My reply: To be fair, they can't afford to have a precise language. The purpose of the Mass, and all liturgy, and all the sacraments, is our divinization. "God became man so that men may become gods." That sentence, right there, sums up the entire purpose of everything in the Catholic Faith.

Throw that sentence in front of any Protestant and watch them run, wild-eyed, away from your "heresy". But that's what union with God requires - divinization. Can't get union without it. And Protestant theology has literally no mechanism by which to accomplish that, nor can they even create language to describe it because it is totally at odds with their "total depravity" theology.
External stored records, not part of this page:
Lemma chunks_spec fuel : forall l, (length l <= fuel)%nat ->
  shaped (chunks fuel l) /\ concat (chunks fuel l) = l /\ (l <> [] -> chunks fuel l <> []).
Proof.
  induction fuel as [|fuel IH]; intros l Hl; [destruct l; [done|cbn in Hl; lia]|].
  destruct l as [|x l]; [done|]. cbn [chunks].
  assert (Hd : (length (slice_from (x :: l) BS) <= fuel)%nat).
  { unfold slice_from, BS. rewrite length_drop. cbn [length] in *. change (Z.to_nat 16) with 16%nat. lia. }
  destruct (IH _ Hd) as (Hs & Hc & Hne). cbn [concat shaped]. rewrite Hc, slice_to_from. split; [|done].
  assert (Lt : len (slice_to (x :: l) BS) = Z.min 16 (len (x :: l))) by (unfold BS; rewrite len_take_min; lia).
  pose proof (len_nonneg l). rewrite len_cons in Lt. split; [lia|]. split; [|done].
  intros Hn. destruct (decide (16 <= 1 + len l)); [lia|]. exfalso. apply Hn.
  replace (slice_from (x :: l) BS) with (@nil Z); [by destruct fuel|]. symmetry. unfold slice_from, BS.
  apply drop_ge. unfold len in *. cbn [length]. lia.
Qed.

Lemma chunks_concat l : shaped l -> forall fuel, (length (concat l) <= fuel)%nat -> chunks fuel (concat l) = l.
Proof.
  induction l as [|b l IH]; intros Hs fuel Hf; [by destruct fuel|]. cbn [shaped concat] in *.
  destruct Hs as (Hb & Hfull & Hs). destruct b as [|x b]; [unfold len in Hb; simpl in Hb; lia|].
  destruct fuel as [|fuel]; [cbn in Hf; lia|]. cbn [app chunks].
  change (x :: b ++ concat l) with ((x :: b) ++ concat l).
  destruct l as [|b' l].
  - cbn [concat]. rewrite app_nil_r, slice_to_full by (unfold BS; lia). f_equal.
    replace (slice_from (x :: b) BS) with (@nil Z); [by destruct fuel|]. symmetry. unfold slice_from, BS.
    apply drop_ge. unfold len in *. lia.
  - rewrite slice_to_app, slice_from_app by (unfold BS; rewrite Hfull; done). f_equal. apply IH; [done|].
    rewrite length_app in Hf. cbn [length concat] in *. lia.
Qed.

Section Cfb.
Context `{Aes}.

(** The ciphertext blocks. *)
Fixpoint cipher_blocks (key : bytes) (l : list bytes) (fr : bytes) : list bytes :=
  match l with
  | [] => []
  | b :: l => let c := xor_bytes b (aes_encrypt key fr) in c :: cipher_blocks key l (blit (zeros BS) 0 c)
  end.

Definition register (fr : bytes) : Prop := len fr = 16 /\ bytes_ok fr.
So, all they can do is talk about "a sacrifice of praise" and such. They try plowing around the stump because they can't afford to acknowledge it.

Friend's response:
"I have brought 2 Peter 1:4 up repeatedly, in many contexts. In my experience, before being Catholic, there really are certain parts of the Bible that just go like water off a duck's back. They don't necessary meet any disagreement, just sort of like no handle, no way to pick that up."

My reply:  Right. Exactly. They literally have no words. Even though their particular denomination may not buy into total depravity, the fact is that their CULTURE does, at least to some degree. Apart from the Mormons, there is no Protestant culture that has the ability to even conceptualize what Peter is talking about.

The whole purpose of the communion of saints is to introduce divinization at a child's level of understanding, without the need for precise language. The Protestants don't even have that much, thus they don't even have the symbolic language of the cult of the saints to build on.

Now, to be fair, if you told most Catholics about divinization, they would ALSO call you a heretic. I've had FUS grads tell me that divinization is heresy, and I've had to point out CCC passages to break it to them. Most individual Catholics literally have no words for it either.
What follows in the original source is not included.